Wednesday, September 06, 2006

Japanese Home Construction

The Daily Yomiuri reports that the government will study measures aimed at increasing the popularity of constructing more durable houses. At first glance this is a head-scratcher; why isn't this just determined by the market? But cheaply constructed housing is so pervasive here, that we're probably in some sort of meta-stable state where durable housing can't get a foothold in the market.

In the U.S., it's not uncommon for people to live in houses that are a hundred years old; you need to update the electrical system and maybe the plumbing, and if you want central heat/AC that's an expensive upgrade, but it's all doable. Twenty- or thirty-year-old houses are the heart of the U.S. real estate market (maybe the avocado green appliances get looked at askance if you haven't upgraded, though). Although scrape-and-bake McMansions have been the trend for a decade or so, fundamentally U.S. houses are built to last (though I have my doubts about the recent trends in big-chip particle board and some of the materials in the new large-house movement).

In Japan, it's different. I'm not old eough (forty) to associate Japan with cheap, flimsy goods, but that stereotype is really in evidence in the housing industry. Anything over ten years old is "old", and by the time it's twenty you probably don't want to live in it. When I first arrived here in 1992, I thought it was a legacy of the post-war poverty and housing shortage, but Japan has now been prosperous for several decades, and I see no changing trend. Perhaps it goes back several hundred years, to when the working assumption was that a fire would roar through Edo every thirty years or so and obliterate everything, so there was no point in overbuilding.

The average lifetime of a house, according to the article, is thirty years. The government hopes to raise the lifespan to forty years within the next decade, and up to 200 within the next fifty years. It's an admirable goal, but will have a negative impact on the construction industry, so likely will be opposed, I'm guessing.

In a Japanese house or apartment, interior and exterior doors and cabinet doors are often made of flimsy material. Within a decade, they are chipped, the paint is flaking, the hinges are iffy, they may even be delaminating. Flooring is cheap and dents easily, carpets are thin and wear and stain (even without shoes on them). Countertops are either cheap vinyl or unattractive stainless (which does have its benefits).

One of the biggest reasons things age so quickly, IMHO, is the lack of central heating/AC. It's still very rare in houses and nonexistent in apartments. When you move in, you buy a wall-mount unit for each major room. This leaves hallways and entryways unregulated. In our current apartment, for example, they are on the north side and never get sunlight, so they are damp all the time. Cardboard boxes stored under the stairs disintegrate, papers go limp and mold or mildew, and shoes mold. It's startling and disgusting to pull out a pair of shoes you haven't worn lately and find them covered with a fine fuzz, even if you last wore them on a sunny day. This inevitably has to affect the structure of the house itself, and you can see it as wallpaper peels.

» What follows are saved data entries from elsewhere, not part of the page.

(* ===== verification/AsyncWaiter.v ===== *)
(** * The turn queue of an isolate (src/src/async_waiter.rs)

    The lock a request takes for one poll of its event loop, and the queue of
    wakers of the requests it turned away. All callers are on one thread, so
    each operation is atomic. *)

From stdpp Require Import base list relations.
From Stdlib Require Import Lia.
From S2P Require Import Prelude FairQueue.

Module Waiter.

(** Wakers are named by the request they wake. *)
Record AsyncWaiter := mkWaiter {
  queue : list nat;
  locked : bool
}.

Definition new : AsyncWaiter := mkWaiter [] false.

(** [try_lock]: the waker of a request turned away goes to the back. *)
Definition try_lock (w : AsyncWaiter) (waker : nat) : bool * AsyncWaiter :=
  if locked w then (false, mkWaiter (queue w ++ [waker]) true)
  else (true, mkWaiter (queue w) true).

(** [unlock]: frees the lock and wakes the waiter at the front. *)
Definition unlock (w : AsyncWaiter) : option nat * AsyncWaiter :=
  match queue w with
  | [] => (None, mkWaiter [] false)
  | x :: rest => (Some x, mkWaiter rest false)
  end.

Definition is_free (w : AsyncWaiter) : bool := negb (locked w).
Definition queue_len (w : AsyncWaiter) : nat := length (queue w).

(** ** Callers *)

(** The waiter with its callers: who holds the lock, who was turned away and
    who was woken, oldest first. *)
Record State := mkState {
  waiter : AsyncWaiter;
  holder : option nat;
  refused : list nat;
  woken : list nat
}.

Definition initial : State := mkState new None [] [].

(** Any request may try; only the holder unlocks. *)
Inductive step : State -> State -> Prop :=
| StepLocked s t w :
    try_lock (waiter s) t = (true, w) ->
    step s (mkState w (Some t) (refused s) (woken s))
| StepRefused s t w :
    try_lock (waiter s) t = (false, w) ->
    step s (mkState w (holder s) (refused s ++ [t]) (woken s))
| StepUnlock s t wk w :
    holder s = Some t -> unlock (waiter s) = (wk, w) ->
    step s (mkState w None (refused s) (woken s ++ option_list wk)).

Record waiter_wf (s : State) : Prop := {
  wf_locked : locked (waiter s) = true <-> is_Some (holder s);
  wf_order : refused s = woken s ++ queue (waiter s)
}.

Lemma step_wf s s' : waiter_wf s -> step s s' -> waiter_wf s'.
Proof.
  intros [Hl Ho] Hs. destruct Hs as [s t w Ht|s t w Ht|s t wk w Hh Hu].
  - unfold try_lock in Ht. destruct (locked (waiter s)) eqn:E; simplify_eq/=.
    split; simpl; [|done]. split; eauto.
  - unfold try_lock in Ht. destruct (locked (waiter s)) eqn:E; simplify_eq/=.
    split; simpl; [exact Hl|]. by rewrite Ho, app_assoc.
  - unfold unlock in Hu. destruct (queue (waiter s)) eqn:E; simplify_eq/=;
      (split; [by rewrite is_Some_alt|simpl]).
    + by rewrite Ho, !app_nil_r.
    + by rewrite Ho, <-app_assoc.
Qed.

Lemma waiter_reachable_wf s : reachable (eq initial) step s -> waiter_wf s.
Proof.
  apply reachable_invariant; [|eauto using step_wf].
  intros ? <-. split; [by rewrite is_Some_alt|done].
Qed.

(** The lock excludes: it is granted exactly when no request holds it. *)
Theorem waiter_excludes s t :
  reachable (eq initial) step s ->
  fst (try_lock (waiter s) t) = true <-> holder s = None.
Proof.
  intros Hs. pose proof (wf_locked _ (waiter_reachable_wf s Hs)) as Hl. unfold try_lock.
  destruct (locked (waiter s)), (holder s); simpl; split; intros H; try done;
    exfalso; [destruct (proj1 Hl eq_refl) as [? ?]; done|].
  by discriminate (proj2 Hl ltac:(eauto)).
Qed.

(** The first request holds the lock while two others are turned away. *)
Definition contended : State :=
  mkState (mkWaiter [1; 2] true) (Some 0) [1; 2] [].

Lemma contended_reachable : reachable (eq initial) step contended.
Proof.
  exists initial. split; [done|].
  eapply rtc_l; [by apply (StepLocked initial 0)|].
  eapply rtc_l; [by eapply (StepRefused _ 1)|].
  eapply rtc_l; [by eapply (StepRefused _ 2)|]. apply rtc_refl.
Qed.

Lemma waiter_excludes_witness :
  fst (try_lock (waiter contended) 3) = true <-> holder contended = None.
Proof. exact (waiter_excludes contended 3 contended_reachable). Defined.

(** Waiters are woken in the order they were turned away, none twice and
    none left out: who was woken is a prefix of who was turned away, and the
    rest is the queue. *)
Theorem waiter_fifo s :
  reachable (eq initial) step s ->
  woken s = take (length (woken s)) (refused s) /\
  queue (waiter s) = drop (length (woken s)) (refused s).
Proof.
  intros Hs. rewrite (wf_order _ (waiter_reachable_wf s Hs)).
  by rewrite take_app_length, drop_app_length.
Qed.

Lemma waiter_fifo_witness :
  woken contended = take 0 (refused contended) /\ queue (waiter contended) = drop 0 [1; 2].
Proof. exact (waiter_fifo contended contended_reachable). Defined.

(** ** The interface *)

#[global] Program Instance waiter_queue : FairQueue AsyncWaiter := {|
  q_new := new;
  q_free := is_free;
  q_try := try_lock;
  q_unlock w := snd (unlock w)
|}.
Next Obligation. done. Qed.
Next Obligation. intros q t. unfold try_lock, is_free. by destruct (locked q). Qed.
Next Obligation. intros q t. unfold try_lock, is_free. by destruct (locked q). Qed.
Next Obligation. intros q. unfold unlock, is_free. by destruct (queue q). Qed.

End Waiter.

Japan is incredibly humid, and hot for much of the year, but this isn't the tropics. People in the southeast U.S. have dealt with this fairly successfully. I wonder how they manage in, say, Singapore, which is fairly wealthy and very tropical?

The most recent houses are sided with some sort of artificial material, often pressed and painted to look like brick or stone. I have no idea how long that will last, but I'm not optimistic. The only positive trends I see are that walls often have some insulation (usually 35mm of polystyrene foam), and double-pane windows are very gradually gaining popularity.

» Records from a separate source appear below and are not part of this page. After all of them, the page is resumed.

Lemma read_agrees n d ss (id : StreamId) :
  shows n d ss ->
  let '(r, d') := serve d (Read id) in let '(r', ss') := expect n ss (Read id) in agrees n r r' d' ss'.
Proof.
  intros Hs. simpl. unfold on. destruct (stream_of ss !! id) as [s|] eqn:Hid.
  2: { destruct (no_places _ _ _ Hs id Hid) as (_ & E & _). rewrite E. split; [done|].
       destruct Hs as [S1 S2 S3 S4 S5 S6 S7 S8 S9]. split; simpl; try done. intros i. destruct (decide (i = id)) as [->|Hne].
       - by rewrite lookup_delete_eq, Hid.
       - by rewrite lookup_delete_ne. }
  destruct (stream_places _ _ _ Hs id s Hid) as (Es & Er & Ea & Eb & El). unfold stream_read. rewrite Er. unfold holds.
  destruct (decide (reads s = Home)) as [Hr|Hr].
  - rewrite bool_decide_true by done. simpl. split; [done|]. eapply (shows_update _ _ _ Hs); simpl; try done.
    + intros i Hi. by rewrite lookup_delete_ne.
    + apply lookup_delete_eq.
    + intros i Hi. by rewrite lookup_insert_ne.
    + apply lookup_insert_eq.
  - rewrite bool_decide_false by done. split; [done|]. eapply (shows_update _ _ _ Hs); simpl; try done.
    + intros i Hi. by rewrite lookup_delete_ne.
    + rewrite lookup_delete_eq. by rewrite bool_decide_false.
Qed.

Lemma poll_agrees n d ss (id : StreamId) :
  shows n d ss ->
  let '(r, d') := serve d (PollRead id) in let '(r', ss') := expect n ss (PollRead id) in agrees n r r' d' ss'.
Proof.
  intros Hs. cbn [serve expect]. unfold on. destruct (stream_of ss !! id) as [s|] eqn:Hid.
  2: { destruct (no_places _ _ _ Hs id Hid) as (_ & _ & ->). by split. }
  destruct (stream_places _ _ _ Hs id s Hid) as (Es & Er & Ea & Eb & El). unfold stream_poll. rewrite Ea. unfold holds.
  assert (forall r, agrees n r r d (mkStreams (<[id:=s]> (stream_of ss)) (next ss))) as Hsame.
  { intros r. split; [done|]. rewrite insert_id by done. by destruct ss. }
  destruct (decide (reads s = Away)) as [Hr|Hr].
  2: { rewrite bool_decide_false by done. apply Hsame. }
  rewrite bool_decide_true by done. unfold poll_read. pose proof (pop_spec (table d) (place id)) as Hp. rewrite Eb in Hp.
  destruct (waiting s) as [|c rest] eqn:Ewait.
  - rewrite Hp, (has_tx_of _ _ _ Hs id s Hid). destruct (writable s) eqn:Ew; [by destruct d|].
    split; [done|]. eapply (shows_update _ _ _ Hs); simpl; try done.
    + rewrite Er. by rewrite bool_decide_false by by rewrite Hr.
    + intros i Hi. by rewrite lookup_delete_ne.
    + apply lookup_delete_eq.
  - destruct Hp as (m' & -> & P1 & P2 & P3 & P4 & P5 & P6). split; [done|].
    assert (forall m, chans m = chans m' -> forall h, buffer_of m h = buffer_of m' h) as Hch by (intros m Hm h; unfold buffer_of; by rewrite Hm).
    destruct (terminal c).
    + eapply (shows_update _ _ _ Hs); simpl; rewrite ?P1, ?P2; try done.
      * intros h Hh. rewrite P6. by rewrite decide_False.
      * rewrite P6. by rewrite decide_True.
      * rewrite Er. by rewrite bool_decide_false by by rewrite Hr.
      * intros i Hi. by rewrite lookup_delete_ne.
      * apply lookup_delete_eq.
    + eapply (shows_update _ _ _ Hs); simpl; rewrite ?P1, ?P2; try done.
      * intros h Hh. rewrite (Hch (set_receivers m' _)) by done. rewrite P6. by rewrite decide_False.
      * rewrite (Hch (set_receivers m' _)) by done. rewrite P6. by rewrite decide_True.
      * intros i Hi. by rewrite lookup_insert_ne.
      * apply lookup_insert_eq.
      * intros i Hi. by rewrite lookup_delete_ne.
      * apply lookup_delete_eq.
Qed.

Lemma drop_agrees n d ss (id : StreamId) :
  shows n d ss ->
  let '(r, d') := serve d (DropRead id) in let '(r', ss') := expect n ss (DropRead id) in agrees n r r' d' ss'.
Proof.
  intros Hs. simpl. unfold on. destruct (stream_of ss !! id) as [s|] eqn:Hid.
  2: { destruct (no_places _ _ _ Hs id Hid) as (_ & _ & E). split; [done|]. rewrite delete_id by done. by destruct d. }
  destruct (stream_places _ _ _ Hs id s Hid) as (Es & Er & Ea & Eb & El). split; [done|]. unfold stream_drop.
  eapply (shows_update _ _ _ Hs); simpl; try done; try (case_decide; simpl; done).
  - rewrite Er. destruct (decide (reads s = Away)) as [E|E]; simpl; [by rewrite E|done].
  - intros i Hi. by rewrite lookup_delete_ne.
  - rewrite lookup_delete_eq. destruct (decide (reads s = Away)) as [E|E]; simpl; [done|]. by rewrite bool_decide_false.
Qed.

Lemma close_agrees n d ss (id : StreamId) :
  shows n d ss ->
  let '(r, d') := serve d (Close id) in let '(r', ss') := expect n ss (Close id) in agrees n r r' d' ss'.
Proof.
  intros Hs. simpl. unfold on. destruct (stream_of ss !! id) as [s|] eqn:Hid.
  2: { destruct (no_places _ _ _ Hs id Hid) as (E1 & E2 & _). split; [done|]. unfold close_stream.
       destruct Hs as [S1 S2 S3 S4 S5 S6 S7 S8 S9].
       split; simpl; rewrite ?(delete_id _ _ E1), ?(delete_id _ _ E2); try done. }
  destruct (stream_places _ _ _ Hs id s Hid) as (Es & Er & Ea & Eb & El). split; [done|]. unfold close_stream, stream_close.
  eapply (shows_update _ _ _ Hs); simpl; try done.
  - intros i Hi. by rewrite lookup_delete_ne.
  - apply lookup_delete_eq.
  - intros i Hi. by rewrite lookup_delete_ne.
  - rewrite lookup_delete_eq. by destruct (reads s).
  - rewrite Ea. by destruct (reads s).
Qed.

As long as I'm ranting about house construction, it's worth noting that few Japanese people have a clothes dryer. Hanging your clothes out works many days, but many days it doesn't, and your clothes are left damp, with a "sour" smell. We acquired a dryer, which we use probably a third of the time, but it takes hours to do a decent job. The dryer isn't vented to the outside, so it's really just heating up the water in the clothes rather than extracting it. In the U.S. it has been common to plan your laundry room on a wall so the dryer can be vented, but here in Japan they haven't crossed the social hump in popularity of dryers that would make that desirable, and so the machines are stuck in this inefficient mode, which of course hurts their desirability and adoption.

Enough ranting for today...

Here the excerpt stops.